Automation is the collection of related tasks that together perform a system management operation on a managed entity. These tasks are encoded into a semantics that can be evaluated and executed by a scripting technology available on the server group hosts. The scripting technology must allow for passing of parameters, parameter validation, flow control and error handling.

IT organizations have been using some degree of automation for some time now possibly in an informal manner. However in a private cloud all system management operations must utilize repeatable forms of automation to guarantee predictable results in provisioning and de-provisioning resources in a private cloud. An example of tasks that may to automated to bring a storage unit online:

  1. Determine ideal storage units candidates that meet desired characteristics
  2. Determine if Host Group has Path to Array
  3. Allocate Devices
  4. Create Array
  5. Create Volume
  6. Create Volume Identification
  7. Enable Host Group Access to Volume

Orchestration is the stitching together of many automated tasks into service definition workflow that accomplishes a holistic set of operations across several layers of the private cloud.
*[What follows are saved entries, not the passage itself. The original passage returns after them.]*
(** The [size_mb] entry:
    [round(model.get('size', 0) / (1024 * 1024), 1) if model.get('size') else 0] *)
Definition size_mb_of (model : PyVal) : Result PyVal :=
  rbind (py_get model "size" PyNone) (fun c =>
  if truthy c
  then
    rbind (py_get model "size" (PyInt 0)) (fun s =>
    rbind (truediv_int s (1024 * 1024)) (fun x =>
    Return (PyFloat (py_round x 1))))
  else Return (PyInt 0)).

(** The dict appended to [models] for one raw record. *)
Definition model_info (model : PyVal) : Result PyVal :=
  rbind (py_get model "name" (PyStr "")) (fun name =>
  rbind (py_get model "size" (PyInt 0)) (fun size =>
  rbind (py_get model "modified_at" (PyStr "")) (fun modified_at =>
  rbind (py_get model "digest" (PyStr "")) (fun digest =>
  rbind (size_mb_of model) (fun size_mb =>
  Return (PyDict [ ("name", name);
                   ("size", size);
                   ("modified_at", modified_at);
                   ("digest", digest);
                   ("size_mb", size_mb) ])))))).

(** The body of [for model in ...: models.append(...)]. *)
Fixpoint model_infos (raw : list PyVal) : Result (list PyVal) :=
  match raw with
  | [] => Return []
  | model :: rest =>
      rbind (model_info model) (fun d =>
      rbind (model_infos rest) (fun ds => Return (d :: ds)))
  end.

(** ** The model cache

    In section [Cache], further down, the deadline of a snapshot and its
    age are computed on the integers: what the code computes as long as
    the deadline is a [datetime] and the age is less than [2^33] seconds.
    Module [Bounded], after it, computes both as the code does. *)

Definition set_cache (c : option (ListObj PyVal)) : M unit :=
  fun st => (Return tt, with_cache c st).

Definition set_cache_time (t : option Z) : M unit :=
  fun st => (Return tt, with_cache_time t st).

(** A new list object with the given items. *)
Definition new_list (l : list PyVal) : M (ListObj PyVal) :=
  fun st => (Return {| oid := next_oid st; items := l |}, tick_oid st).

(** [l.copy()] *)
Definition list_copy (l : ListObj PyVal) : M (ListObj PyVal) :=
  new_list (items l).

(** [response.json()] *)
Definition response_json (r : Response) : M PyVal :=
  match json r with
  | inl msg => raise (OtherException "JSONDecodeError" msg)
  | inr v => ret v
  end.

Definition no_kwargs : Kwargs := {| kw_json := None; kw_timeout := None |}.

Section Cache.

Variable env : Env.
Variable self : Service.

(** [datetime.now()] *)
Definition now : M Z :=
  fun st => (Return (datetime_now env (now_reads st)), tick_now st).

Definition _is_cache_valid : M bool :=
  fun st =>
    match _models_cache st, _models_cache_time st with
    | Some _, Some cache_time =>
        let cache_expiry := (cache_time + cache_duration self * 1000000)%Z in
        (t <- now ;; ret (t <? cache_expiry)%Z) st
    | _, _ => (Return false, st)
    end.

(** The [except Exception as e] clause shared by the public methods. *)
Definition reraise_or_wrap {A} (prefix : string) (e : PyExc) : M A :=
  if is_ollama_error e then raise e
  else raise (OllamaConnectionError (prefix ++ str_exc e)).

(** [return self._models_cache.copy()] *)
Definition cached_models : M (ListObj PyVal) :=
  fun st =>
    match _models_cache st with
    | Some c => list_copy c st
    | None =>
        (Raise (AttributeError "'NoneType' object has no attribute 'copy'"), st)
    end.

(** The [try] statement of [get_available_models]. *)
Definition fetch_models : M (ListObj PyVal) :=
  try_except
    (response <- _make_request env self "GET" "api/tags" no_kwargs ;;
     data <- response_json response ;;
     models <- new_list [] ;;
     raw <- lift (rbind (py_get data "models" (PyList [])) py_iter) ;;
     infos <- lift (model_infos raw) ;;
     let models := {| oid := oid models; items := infos |} in
     c <- list_copy models ;;
     set_cache (Some c) ;;;
     t <- now ;;
     set_cache_time (Some t) ;;;
     ret models)
    (reraise_or_wrap "Failed to parse models response: ").

Definition get_available_models (use_cache : bool) : M (ListObj PyVal) :=
  valid <- (if use_cache then _is_cache_valid else ret false) ;;
  if valid : bool then cached_models else fetch_models.

Definition refresh_models_cache : M (ListObj PyVal) :=
  get_available_models false.

Definition clear_models_cache : M unit :=
  set_cache None ;;;
  set_cache_time None.

Definition get_cache_info : M Dict :=
  fun st =>
    match _models_cache st, _models_cache_time st with
    | Some cache, Some cache_time =>
        (t <- now ;;
         let cache_age_seconds := Z.quot (t - cache_time) 1000000 in
         valid <- _is_cache_valid ;;
         ret [ ("cached", PyBool true);
               ("cache_time", PyStr (isoformat env cache_time));
               ("cache_age_seconds", PyInt cache_age_seconds);
               ("cache_valid", PyBool valid);
               ("models_count", PyInt (Z.of_nat (length (items cache))));
               ("cache_duration_seconds", PyInt (cache_duration self)) ]) st
    | _, _ =>
        (Return [ ("cached", PyBool false);
                  ("cache_time", PyNone);
                  ("cache_age_seconds", PyNone);
                  ("cache_valid", PyBool false);
                  ("models_count", PyInt 0) ],
         st)
    end.

End Cache.

(** ** The range of [datetime]

    A [datetime] lies between the years 1 and 9999 and a [timedelta] within
    999999999 days; building a value outside raises [OverflowError]. *)

(** [datetime.min] and [datetime.max], in microseconds since the epoch. *)
Definition datetime_min : Z := -62135596800000000.
Definition datetime_max : Z := 253402300799999999.

(** [timedelta(seconds=n)] for an [int], in microseconds.  The message is
    that of CPython, which first takes the days as a C [int]. *)
Definition timedelta_seconds (n : Z) : PyExc + Z :=
  let days := (n / 86400)%Z in
  if (Z.abs days <=? 999999999)%Z
  then inr (n * 1000000)%Z
  else
    inl (OverflowError
           (if (- 2 ^ 31 <=? days)%Z && (days <? 2 ^ 31)%Z
            then "days=" ++ PyStr.of_int days
                 ++ "; must have magnitude <= 999999999"
            else "Python int too large to convert to C int")).

(** [t + d] for a [datetime] and a [timedelta]. *)
Definition datetime_add (t d : Z) : PyExc + Z :=
  if (datetime_min <=? t + d)%Z && (t + d <=? datetime_max)%Z
  then inr (t + d)%Z
  else inl (OverflowError "date value out of range").

Definition lift_sum {A} (r : PyExc + A) : M A :=
  match r with
  | inl e => raise e
  | inr a => ret a
  end.

(** ** The cache operations within the range of [datetime]

    Section [Cache] computes the deadline of a snapshot on the integers,
    and the age of a snapshot in whole microseconds.  Here both are
    computed as the code computes them: the deadline by [timedelta] and the
    addition of [datetime], which raise outside their range, the age by the
    float of [total_seconds].  The operations of the two embeddings do the
    same whenever the deadline of the snapshot is a [datetime] and the
    snapshot is less than [2^33] seconds old. *)

Module Bounded.

Section Cache.

Variable env : Env.
Variable self : Service.

Definition _is_cache_valid : M bool :=
  fun st =>
    match _models_cache st, _models_cache_time st with
    | Some _, Some cache_time =>
        (delta <- lift_sum (timedelta_seconds (cache_duration self)) ;;
         cache_expiry <- lift_sum (datetime_add cache_time delta) ;;
         t <- now env ;;
         ret (t <? cache_expiry)%Z) st
    | _, _ => (Return false, st)
    end.

Definition get_available_models (use_cache : bool) : M (ListObj PyVal) :=
  valid <- (if use_cache then _is_cache_valid else ret false) ;;
  if valid : bool then cached_models else fetch_models env self.

Definition refresh_models_cache : M (ListObj PyVal) :=
  get_available_models false.

Definition get_cache_info : M Dict :=
  fun st =>
    match _models_cache st, _models_cache_time st with
    | Some cache, Some cache_time =>
        (t <- now env ;;
         total_seconds <- lift (int_truediv (t - cache_time) 1000000) ;;
         let cache_age_seconds := Qtruncate total_seconds in
         valid <- _is_cache_valid ;;
         ret [ ("cached", PyBool true);
               ("cache_time", PyStr (isoformat env cache_time));
               ("cache_age_seconds", PyInt cache_age_seconds);
               ("cache_valid", PyBool valid);
               ("models_count", PyInt (Z.of_nat (length (items cache))));
               ("cache_duration_seconds", PyInt (cache_duration self)) ]) st
    | _, _ =>
        (Return [ ("cached", PyBool false);
                  ("cache_time", PyNone);
                  ("cache_age_seconds", PyNone);
                  ("cache_valid", PyBool false);
                  ("models_count", PyInt 0) ],
         st)
    end.

End Cache.

End Bounded.

(** ** The generation workflows *)

Section Workflows.

Variable env : Env.
Variable self : Service.

(** [time.time()] *)
Definition time_now : M Q :=
  fun st => (Return (time_time env (time_reads st)), tick_time st).

(** [MetaPromptConfig.format_prompt] *)
Definition format_prompt (c : MetaPromptConfig) (objective : string) : M string :=
  match str_format env (template c) objective with
  | inl e => raise e
  | inr s => ret s
  end.

(** The keyword arguments [refine_prompt] passes to [_make_request]. *)
Definition refine_kwargs (model : PyVal) (formatted_prompt : string)
           (meta_prompt_config : MetaPromptConfig) : Kwargs :=
  {| kw_json :=
       Some (PyDict [ ("model", model);
                      ("prompt", PyStr formatted_prompt);
                      ("stream", PyBool false);
                      ("options", to_dict (parameters meta_prompt_config)) ]);
     kw_timeout := None |}.

Definition refine_prompt (objective : string) (target_model : PyVal) : M string :=
  let model := py_or target_model (default_model env) in
  let meta_prompt_config := get_meta_prompt_config env in
  formatted_prompt <- format_prompt meta_prompt_config objective ;;
  try_except
    (response <- _make_request env self "POST" "api/generate"
                   (refine_kwargs model formatted_prompt meta_prompt_config) ;;
     data <- response_json response ;;
     r <- lift (py_get data "response" (PyStr "")) ;;
     refined_prompt <- lift (py_strip r) ;;
     if PyStr.is_empty refined_prompt
     then raise (OllamaConnectionError
                   "Received empty response from Ollama during prompt refinement")
     else ret refined_prompt)
    (reraise_or_wrap "Failed to refine prompt: ").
The posting of status events and the configuration management updates is the responsibility of each respective automation and orchestration operation.

5 Orchestration in a Private Cloud

This section highlights common orchestration found in a private cloud. Much of this orchestration will be provided by the platform while others must be custom developed to meet the needs of unique organizational requirements. In some cases orchestration is provided by the platform but includes integration points allowing for custom extensions to be implemented and integrated with platform orchestration.

5.1 Server Orchestration

Server orchestration includes host server orchestration and virtual machine orchestration. Each automation task in the orchestration is responsible for checking the success or failure of an operation and reporting status back to the orchestration. The orchestration is responsible for updating configuration management with current state within a workflow and completion status when done.

5.1.1 Provision Virtual Machine

This orchestration expands the Service Operations request and initializes properties used during provisioning to determine Resource Pool, Library Image, Storage, and Network Characteristics. Once expanded and validated the provision virtual machine orchestration begins a long running process of identifying an ideal host within the specified geographic location and resource group to create the virtual machine using the configured library image and storage.
Network configuration for the virtual machine allocates an IP address from a pool associated with the VLAN specified in the Service Operation request.

5.1.2 Poll Provisioning Status

The ability to poll the status of a provisioning request is needed for three reasons.

First provisioning of a new virtual machine is a long running process and the ability to poll the process allows fabric management and system administrators to view the current step in the automation that is currently executing.

Second once a virtual machine is started, the configuration of the machine occurs asynchronously and similar to the first scenario the ability to poll the process allows visibility into the current state of the machine.

And third the provision virtual machine orchestration may schedule create automation to occur asynchronously and suspend pending completion. In this case the polling status is necessary to resume the provision virtual machine orchestration.

5.1.3 Remove Virtual Machine

This orchestration is responsible for taking a virtual machine offline and the return of all resources to their associated pools. Note it is not the responsibility of this orchestration to validate that the virtual machine is a candidate for deletion. The higher level service management processes validate that the virtual machine is not a dependency of another service in the private cloud before issuing a Fabric Management operation to remove a virtual machine.

5.1.4 Error Handling

Each step in fabric management orchestration has the potential to report errors. The processing of errors is generally though a common event handler. This handler is responsible for logging the event through an appropriate platform event sink and creating a Service Operations Incident.